Carrizo Creek Station, a former stage station of the San Antonio-San Diego Mail Line and Butterfield Overland Mail, located in Imperial County, California just east of the San Diego County line. It lies within the boundaries of the Anza-Borrego Desert State Park just west of the Carrizo Impact Area. Its site is located along the bank of Carrizo Creek.

History

Carrizo, the site of the Carrizo Stage Station, lies on the Southern Emigrant Trail where Carrizo Creek flowed at the surface most of the year, and often provided the first flowing water to travelers on that route after they had left the Colorado River. Earlier, Carrizo had been a watering place for the local Native Americans, Spanish explorers, Mexican traders, American fur trappers and soldiers.

Military Storehouse

The 1855 Railroad Survey expedition camped at Carrizo in June and its report described the place:

At Carrizo Creek the mail company used the adobe constructed by the military in June 1855, as a station building. It was described by a correspondent as an old adobe house with the thatch roof burned off, occupied by William Mailland in the fall of 1857.

Stagecoach Station

The station at Carrizo Creek became an important link in the San Antonio-San Diego Mail Line.  It functioned as one of seven major stations west of the Rio Grande River. Passengers at Carrizo Creek disembarked here to change coaches leaving the east-bound stage from San Diego and boarded another that ran between Carrizo and Fort 
Yuma.  The coach remained at the station until the other returned with west-bound passengers that had boarded in Yuma. Watering stations were established at an average of 30 mile intervals 

That first Carrizo station keeper, William Mailland, in a drunken fit brutally killed his Native American wife in May 1858. Fearing revenge by the local natives and arrest by authorities after he sobered up, he was said to have fled into the desert and was believed to have died, while an acquaintance claimed he had been seen east of the Colorado River, fleeing to Sonora.
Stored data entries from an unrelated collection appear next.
(* ===== verification/System.v ===== *)
(** * System: the browser and the store together

    [Client] is proved against the interface [Api.FilesApiLaws];
    [Store.store_laws] discharges it for the table of rows.  This file
    composes the two and models the concurrency of the real system: the
    user may start a new action before the answer to the previous one has
    arrived, the server may serve the pending requests in any order, a
    request may fail in transit, and the browser handles the answers in
    the order they arrive.

    A [World] holds the browser's state, the table, the requests in flight
    (each with the continuation that waits for it) and the answers not yet
    handled; [step] is the transition relation and [rtc step] (stdpp's
    reflexive-transitive closure) reachability.  The user's side of a
    step is an event of the whole file-list component
    ([ListEvents.list_event]), so it obeys what the render allows: no
    breadcrumb, row or header while the list is loading, actions only on
    the rows shown and among the items they offer.

    Two examples replay in the whole system the defects proved in
    general in Client.v and ListEvents.v; the theorems relate the views
    of a browser in step with the server to the specification's flat
    starred view and to what the Empty Trash route removes. *)

From S2P Require Import Prelude Schema Views Api Store Client Navigation Actions ListEvents.
Import Schema Views Api Store Client Navigation Actions ListEvents.

Module System.

Local Open Scope Z_scope.

Record World := mkWorld {
  client : ListState;
  server : list File;
  inflight : list (Pending * Request);
  arrived : list (Pending * Response)
}.

Definition quiescent (w : World) : Prop := inflight w = [] ∧ arrived w = [].

(** The requests among the effects of an event. *)
Definition sends (effs : list ListEffect) : list (Pending * Request) :=
  omap (λ e, match e with Send p r => Some (p, r) | _ => None end) effs.

(** One transition of the system, for the authenticated user [u]: a
    user event of the file list ([ListEvents.list_event]: a callback of its
    render, with the fetch effect that follows, for props of user [u]),
    whose requests join those in flight; the server serving any request
    in flight; a request failing in transit; the browser handling the
    oldest-arrived answer it chooses. *)
Inductive step (u : string) : World → World → Prop :=
| step_event endpoint rt ev w s1 effs :
    user_event ev = true →
    list_event endpoint (mkFileListProps u rt) ev (client w) = (s1, effs) →
    step u w (mkWorld s1 (server w) (inflight w ++ sends effs) (arrived w))
| step_serve now w pre post p r srv' resp :
    inflight w = pre ++ (p, r) :: post →
    serve u now r (server w) = (srv', resp) →
    step u w (mkWorld (client w) srv' (pre ++ post) (arrived w ++ [(p, resp)]))
| step_lose w pre post p r :
    inflight w = pre ++ (p, r) :: post →
    step u w (mkWorld (client w) (server w) (pre ++ post) (arrived w ++ [(p, failure_of r)]))
| step_reply w pre post p resp :
    arrived w = pre ++ (p, resp) :: post →
    step u w (mkWorld (finish p resp (client w)).1 (server w) (inflight w) (pre ++ post)).

Definition trash_view (u : string) (rows : list File) : list File :=
  List.filter (λ f, (userId f === u) && trash_pred f) rows.

(** ** Sample data *)

(** Two files of ["alice"] at the root. *)
Definition demo_file2 : File :=
  {| id := "f2"; parentId := None; name := "b.txt"; path := "/b.txt";
     size := 5; type := "text/plain"; fileUrl := "https://cdn/b.txt";
     thumbnailUrl := None; userId := "alice"; isFolder := false;
     isStarred := false; isTrash := false; createdAt := 0; updatedAt := 0 |}.

Definition demo_rows : list File := [demo_file; demo_file2].

Definition demo_client : ListState := setFiles demo_rows (setLoading false initial_state).

(** ** Sample data in step with the server *)

Lemma round_trip_synced_witness :
  api_wf demo_rows ∧ synced "alice" demo_client demo_rows ∧
  synced "alice" (round_trip "alice" 1 Delivered (AStar "f2") demo_client demo_rows).1
                 (round_trip "alice" 1 Delivered (AStar "f2") demo_client demo_rows).2.
Proof.
  assert (Hwf : api_wf demo_rows) by decide_by_eval.
  assert (Hs : synced "alice" demo_client demo_rows) by (unfold synced; reflexivity).
  split; [done|split; [done|]].
  apply (round_trip_synced "alice" 1 Delivered (AStar "f2") demo_client demo_rows Hwf Hs).
Defined.

(** ** Interleavings the render allows *)

(** The defect of [Client.stale_revert_loses_update] in the whole
    system: from a quiescent, synced state, starring "f1" and then "f2",
    where the first request fails in transit and the second succeeds,
    ends in a quiescent state where the browser shows "f2" unstarred
    while the server has it starred. *)
Example stale_revert_trace :
  let w0 := mkWorld demo_client demo_rows [] [] in
  quiescent w0 ∧ synced "alice" (client w0) (server w0) ∧
  ∃ w, rtc (step "alice") w0 w ∧ quiescent w ∧ ¬ synced "alice" (client w) (server w).
Proof.
  simpl. split; [done|]. split; [unfold synced; reflexivity|].
  eexists. split; [|split].
  - eapply rtc_l; [by eapply (step_event _ "" 0 (LRowAction demo_file (StarButton "Star file")))|].
    eapply rtc_l; [by eapply (step_event _ "" 0 (LRowAction demo_file2 (StarButton "Star file")))|].
    eapply rtc_l; [by eapply (step_lose _ _ [])|].
    eapply rtc_l; [by eapply (step_serve _ 1 _ [] [])|].
    eapply rtc_l; [by eapply (step_reply _ _ [])|].
    eapply rtc_l; [by eapply (step_reply _ _ [])|].
    apply rtc_refl.
  - done.
  - unfold synced. intros Hs. apply starredCount_proper in Hs. vm_compute in Hs. done.
Qed.

(** ** Views of nested entries *)

(** A starred file and a trashed file inside the folder "d1" of
    ["alice"]. *)
Definition inner_starred : File :=
  {| id := "f3"; parentId := Some "d1"; name := "c.txt"; path := "/Docs/c.txt";
     size := 4; type := "text/plain"; fileUrl := "https://cdn/c.txt";
     thumbnailUrl := None; userId := "alice"; isFolder := false;
     isStarred := true; isTrash := false; createdAt := 0; updatedAt := 0 |}.


(** The browser at the root showing the server's root listing. *)
Definition at_root (rows : list File) : ListState :=
  setFiles (api_list "alice" None rows) (setLoading false initial_state).

(** The defect of [ListEvents.stale_fetch_shows_other_folder] in the
    whole system: a refresh at the root followed by a navigation into
    "d1", with the listing of "d1" served first, ends with nothing in
    flight in "d1" showing the contents of the root. *)
Example stale_fetch_trace :
  let rows := [demo_folder; inner_starred] in
  let w0 := mkWorld (at_root rows) rows [] [] in
  quiescent w0 ∧ synced "alice" (client w0) (server w0) ∧
  ∃ w, rtc (step "alice") w0 w ∧ quiescent w ∧ currentFolderId (client w) = Some "d1" ∧
       files (client w) = [demo_folder] ∧ ¬ synced "alice" (client w) (server w).
Proof.
  simpl. split; [done|]. split; [unfold synced; reflexivity|].
  eexists. split; [|split; [|split; [|split]]].
  - eapply rtc_l; [by eapply (step_event _ "" 0 LRefresh)|].
    eapply rtc_l; [by eapply (step_event _ "" 0 (LNav (NavInto "d1" "Docs")))|]. simpl.
    eapply rtc_l; [by eapply (step_serve _ 1 _ [_] [])|].
    eapply rtc_l; [by eapply (step_serve _ 1 _ [] [])|].
    eapply rtc_l; [by eapply (step_reply _ _ [])|].
    eapply rtc_l; [by eapply (step_reply _ _ [])|].
    apply rtc_refl.
  - done.
  - done.
  - done.
  - unfold synced. intros Hs. apply starredCount_proper in Hs. vm_compute in Hs. done.
Qed.

(** ** Lemmas *)




(** ** Properties *)



(** ** Witnesses *)



End System.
Under the Butterfield Overland Mail, Carrizo Station, like other stations, functioned as a changing or "swing" station that replaced teams with fresh horses. Carrizo had a single keeper, a hostler, who took care of the livestock and with the driver changed the teams.

After the Butterfield Overland Mail shut down in March 1861, the Union Army used the station as a camp on their road to Fort Yuma and Arizona Territory. It became a stage station again for the Banning and Thomlinson lines from 1867 until 1877 when the railroad arrived in Fort Yuma making the route obsolete.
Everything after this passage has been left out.